### Exercise details:
Although the data below holds other lines too, output only those from the line with "outstanding_waiters_per_ip : Z → Z;" up to and including the line with "poll_cb_pended : bool;", exactly as they appear.

*** Begin section ***

(* ===== verification/IifFence.v ===== *)
(** * Inter-IP fences: a fence under its lock

    Model of [gcip-kernel-driver/drivers/gcip/iif/iif-fence.c] and [iif-direct.c]:
    what is done to one fence while its [fence_lock] is held.  A fence is unblocked
    once all its signalers have signaled it (single shot) or at each signal
    (reusable); direct fences are those that the firmwares signal through the fence
    table, and the only ones: no sync unit registers here.

    A [view] is all that such code reaches: the fence, its direct fence, which is
    freed when the fence retires, its entry of the table, the pool of identifiers,
    and the callbacks that it calls. *)

From S2P Require Import Prelude.
From S2P Require Import IifTable.

Definition IIF_FLAGS_RETIRE_ON_RELEASE : Z := 1.
Definition IIF_FLAGS_DISABLE_POLL : Z := 2.
Definition IIF_FLAGS_DIRECT : Z := 4.

Record iif_fence_params := FenceParams {
  signaler_type : iif_fence_signaler_type;
  fence_type : iif_fence_type;
  signaler_ip : Z;
  remaining_signalers : Z;
  waiters : Z;
  timeout : Z;
  flags : Z
}.

(** [signaled] and [timeline] are a union: the first is of single-shot fences, the
    second of reusable ones. *)
Record iif_fence_status := FenceStatus {
  status_error : Z;
  status_signaled : bool;
  status_timeline : Z
}.

(** A work item: queued or not, and whether its function runs. *)
Record work := Work { pending : bool; running : bool }.

Definition schedule_work (w : work) : work := Work true w.(running).
Definition work_idle (w : work) : bool := negb (w.(pending) || w.(running)).

(** [struct iif_fence]: [timeline] and [signaled] are a union as above; [hashed] is
    whether the fence is in the table from identifiers to fences; [put_work] is
    whether it is queued, since nothing waits for its end; [fence_lock] is the
    thread that holds the lock over several steps. *)
Record iif_fence := IifFence {
  id : Z;
  params : iif_fence_params;
  submitted_signalers : Z;
  signaled_signalers : Z;
  outstanding_waiters : Z;
  outstanding_waiters_per_ip : Z → Z;
  outstanding_block_wakelock : Z → Z;
  timeline : Z;
  signaled : bool;
  fence_lock : option nat;
  kref : Z;
  retired : bool;
  poll_cb_list : list nat;
  poll_cb_pended : bool;
  all_signaler_submitted_cb_list : list nat;
  signal_error : Z;
  all_signaler_submitted_error : Z;
  num_sync_file : Z;
  propagate : bool;
  signaled_work : work;
  waited_work : work;
  put_work : bool;
  hashed : bool
}.

(** [struct iif_direct_fence]; [poll_cb] is whether the callback of the fence is in
    its list, which is the only one that ever is. *)
Record iif_direct_fence := DirectFence {
  d_id : Z;
  d_timeline : Z;
  d_error : Z;
  num_sync_points : Z;
  last_poll_timeline : Z;
  d_params : iif_fence_params;
  poll_cb : bool;
  error_set_by_kernel : bool
}.

(** What the users of a fence see. *)
Inductive call :=
| Poll_called (cb : nat) (signaled : bool) (timeline error : Z)
| All_submitted (cb : nat) (error : Z)
| Fence_unblocked (ip : Z)
| Destroyed.

Record view := View {
  fence : iif_fence;
  direct : option iif_direct_fence;
  entry : table_entry;
  idp : gset Z;
  calls : list call
}.

(** ** Setters *)

Section Setters.
Implicit Types f : iif_fence.

Definition set_params v f := IifFence f.(id) v f.(submitted_signalers) f.(signaled_signalers)
  f.(outstanding_waiters) f.(outstanding_waiters_per_ip) f.(outstanding_block_wakelock)
  f.(timeline) f.(signaled) f.(fence_lock) f.(kref) f.(retired) f.(poll_cb_list) f.(poll_cb_pended)
  f.(all_signaler_submitted_cb_list) f.(signal_error) f.(all_signaler_submitted_error)
  f.(num_sync_file) f.(propagate) f.(signaled_work) f.(waited_work) f.(put_work) f.(hashed).
Definition set_signalers sub sig f := IifFence f.(id) f.(params) sub sig
  f.(outstanding_waiters) f.(outstanding_waiters_per_ip) f.(outstanding_block_wakelock)
  f.(timeline) f.(signaled) f.(fence_lock) f.(kref) f.(retired) f.(poll_cb_list) f.(poll_cb_pended)
  f.(all_signaler_submitted_cb_list) f.(signal_error) f.(all_signaler_submitted_error)
  f.(num_sync_file) f.(propagate) f.(signaled_work) f.(waited_work) f.(put_work) f.(hashed).
Definition set_waiters n per_ip f := IifFence f.(id) f.(params) f.(submitted_signalers)
  f.(signaled_signalers) n per_ip f.(outstanding_block_wakelock)
  f.(timeline) f.(signaled) f.(fence_lock) f.(kref) f.(retired) f.(poll_cb_list) f.(poll_cb_pended)
  f.(all_signaler_submitted_cb_list) f.(signal_error) f.(all_signaler_submitted_error)
  f.(num_sync_file) f.(propagate) f.(signaled_work) f.(waited_work) f.(put_work) f.(hashed).
Definition set_block_wakelock v f := IifFence f.(id) f.(params) f.(submitted_signalers)
  f.(signaled_signalers) f.(outstanding_waiters) f.(outstanding_waiters_per_ip) v
  f.(timeline) f.(signaled) f.(fence_lock) f.(kref) f.(retired) f.(poll_cb_list) f.(poll_cb_pended)
  f.(all_signaler_submitted_cb_list) f.(signal_error) f.(all_signaler_submitted_error)
  f.(num_sync_file) f.(propagate) f.(signaled_work) f.(waited_work) f.(put_work) f.(hashed).
Definition set_status t sig err f := IifFence f.(id) f.(params) f.(submitted_signalers)
  f.(signaled_signalers) f.(outstanding_waiters) f.(outstanding_waiters_per_ip)
  f.(outstanding_block_wakelock)
  t sig f.(fence_lock) f.(kref) f.(retired) f.(poll_cb_list) f.(poll_cb_pended)
  f.(all_signaler_submitted_cb_list) err f.(all_signaler_submitted_error)
  f.(num_sync_file) f.(propagate) f.(signaled_work) f.(waited_work) f.(put_work) f.(hashed).
Definition set_lock v f := IifFence f.(id) f.(params) f.(submitted_signalers)
  f.(signaled_signalers) f.(outstanding_waiters) f.(outstanding_waiters_per_ip)
  f.(outstanding_block_wakelock)
  f.(timeline) f.(signaled) v f.(kref) f.(retired) f.(poll_cb_list) f.(poll_cb_pended)
  f.(all_signaler_submitted_cb_list) f.(signal_error) f.(all_signaler_submitted_error)
  f.(num_sync_file) f.(propagate) f.(signaled_work) f.(waited_work) f.(put_work) f.(hashed).
Definition set_kref v f := IifFence f.(id) f.(params) f.(submitted_signalers)
  f.(signaled_signalers) f.(outstanding_waiters) f.(outstanding_waiters_per_ip)
  f.(outstanding_block_wakelock)
  f.(timeline) f.(signaled) f.(fence_lock) v f.(retired) f.(poll_cb_list) f.(poll_cb_pended)
  f.(all_signaler_submitted_cb_list) f.(signal_error) f.(all_signaler_submitted_error)
  f.(num_sync_file) f.(propagate) f.(signaled_work) f.(waited_work) f.(put_work) f.(hashed).
(** Retired, and out of the table of identifiers. *)
Definition set_retired f := IifFence f.(id) f.(params) f.(submitted_signalers)
  f.(signaled_signalers) f.(outstanding_waiters) f.(outstanding_waiters_per_ip)
  f.(outstanding_block_wakelock)
  f.(timeline) f.(signaled) f.(fence_lock) f.(kref) true f.(poll_cb_list) f.(poll_cb_pended)
  f.(all_signaler_submitted_cb_list) f.(signal_error) f.(all_signaler_submitted_error)
  f.(num_sync_file) f.(propagate) f.(signaled_work) f.(waited_work) f.(put_work) false.
Definition set_poll_cbs l pended f := IifFence f.(id) f.(params) f.(submitted_signalers)
  f.(signaled_signalers) f.(outstanding_waiters) f.(outstanding_waiters_per_ip)
  f.(outstanding_block_wakelock)
  f.(timeline) f.(signaled) f.(fence_lock) f.(kref) f.(retired) l pended
  f.(all_signaler_submitted_cb_list) f.(signal_error) f.(all_signaler_submitted_error)
  f.(num_sync_file) f.(propagate) f.(signaled_work) f.(waited_work) f.(put_work) f.(hashed).
Definition set_submitted_cbs l err f := IifFence f.(id) f.(params) f.(submitted_signalers)
  f.(signaled_signalers) f.(outstanding_waiters) f.(outstanding_waiters_per_ip)
  f.(outstanding_block_wakelock)
  f.(timeline) f.(signaled) f.(fence_lock) f.(kref) f.(retired) f.(poll_cb_list) f.(poll_cb_pended)
  l f.(signal_error) err
  f.(num_sync_file) f.(propagate) f.(signaled_work) f.(waited_work) f.(put_work) f.(hashed).
Definition set_num_sync_file v f := IifFence f.(id) f.(params) f.(submitted_signalers)
  f.(signaled_signalers) f.(outstanding_waiters) f.(outstanding_waiters_per_ip)
  f.(outstanding_block_wakelock)
  f.(timeline) f.(signaled) f.(fence_lock) f.(kref) f.(retired) f.(poll_cb_list) f.(poll_cb_pended)
  f.(all_signaler_submitted_cb_list) f.(signal_error) f.(all_signaler_submitted_error)
  v f.(propagate) f.(signaled_work) f.(waited_work) f.(put_work) f.(hashed).
Definition set_propagate v f := IifFence f.(id) f.(params) f.(submitted_signalers)
  f.(signaled_signalers) f.(outstanding_waiters) f.(outstanding_waiters_per_ip)
  f.(outstanding_block_wakelock)
  f.(timeline) f.(signaled) f.(fence_lock) f.(kref) f.(retired) f.(poll_cb_list) f.(poll_cb_pended)
  f.(all_signaler_submitted_cb_list) f.(signal_error) f.(all_signaler_submitted_error)
  f.(num_sync_file) v f.(signaled_work) f.(waited_work) f.(put_work) f.(hashed).
Definition set_works s w p f := IifFence f.(id) f.(params) f.(submitted_signalers)
  f.(signaled_signalers) f.(outstanding_waiters) f.(outstanding_waiters_per_ip)
  f.(outstanding_block_wakelock)
  f.(timeline) f.(signaled) f.(fence_lock) f.(kref) f.(retired) f.(poll_cb_list) f.(poll_cb_pended)
  f.(all_signaler_submitted_cb_list) f.(signal_error) f.(all_signaler_submitted_error)
  f.(num_sync_file) f.(propagate) s w p f.(hashed).

End Setters.

Definition set_flags v (p : iif_fence_params) : iif_fence_params :=
  FenceParams p.(signaler_type) p.(fence_type) p.(signaler_ip) p.(remaining_signalers) p.(waiters)
    p.(timeout) v.
Definition set_params_waiters v (p : iif_fence_params) : iif_fence_params :=
  FenceParams p.(signaler_type) p.(fence_type) p.(signaler_ip) p.(remaining_signalers) v
    p.(timeout) p.(flags).

Definition set_timeout v (p : iif_fence_params) : iif_fence_params :=
  FenceParams p.(signaler_type) p.(fence_type) p.(signaler_ip) p.(remaining_signalers) p.(waiters)
    v p.(flags).

Definition schedule_signaled_work f :=
  set_works (schedule_work f.(signaled_work)) f.(waited_work) f.(put_work) f.
Definition schedule_waited_work f :=
  set_works f.(signaled_work) (schedule_work f.(waited_work)) f.(put_work) f.
Definition schedule_put_work f := set_works f.(signaled_work) f.(waited_work) true f.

*** End section ***

### Solution:
  outstanding_waiters_per_ip : Z → Z;
  outstanding_block_wakelock : Z → Z;
  timeline : Z;
  signaled : bool;
  fence_lock : option nat;
  kref : Z;
  retired : bool;
  poll_cb_list : list nat;
  poll_cb_pended : bool;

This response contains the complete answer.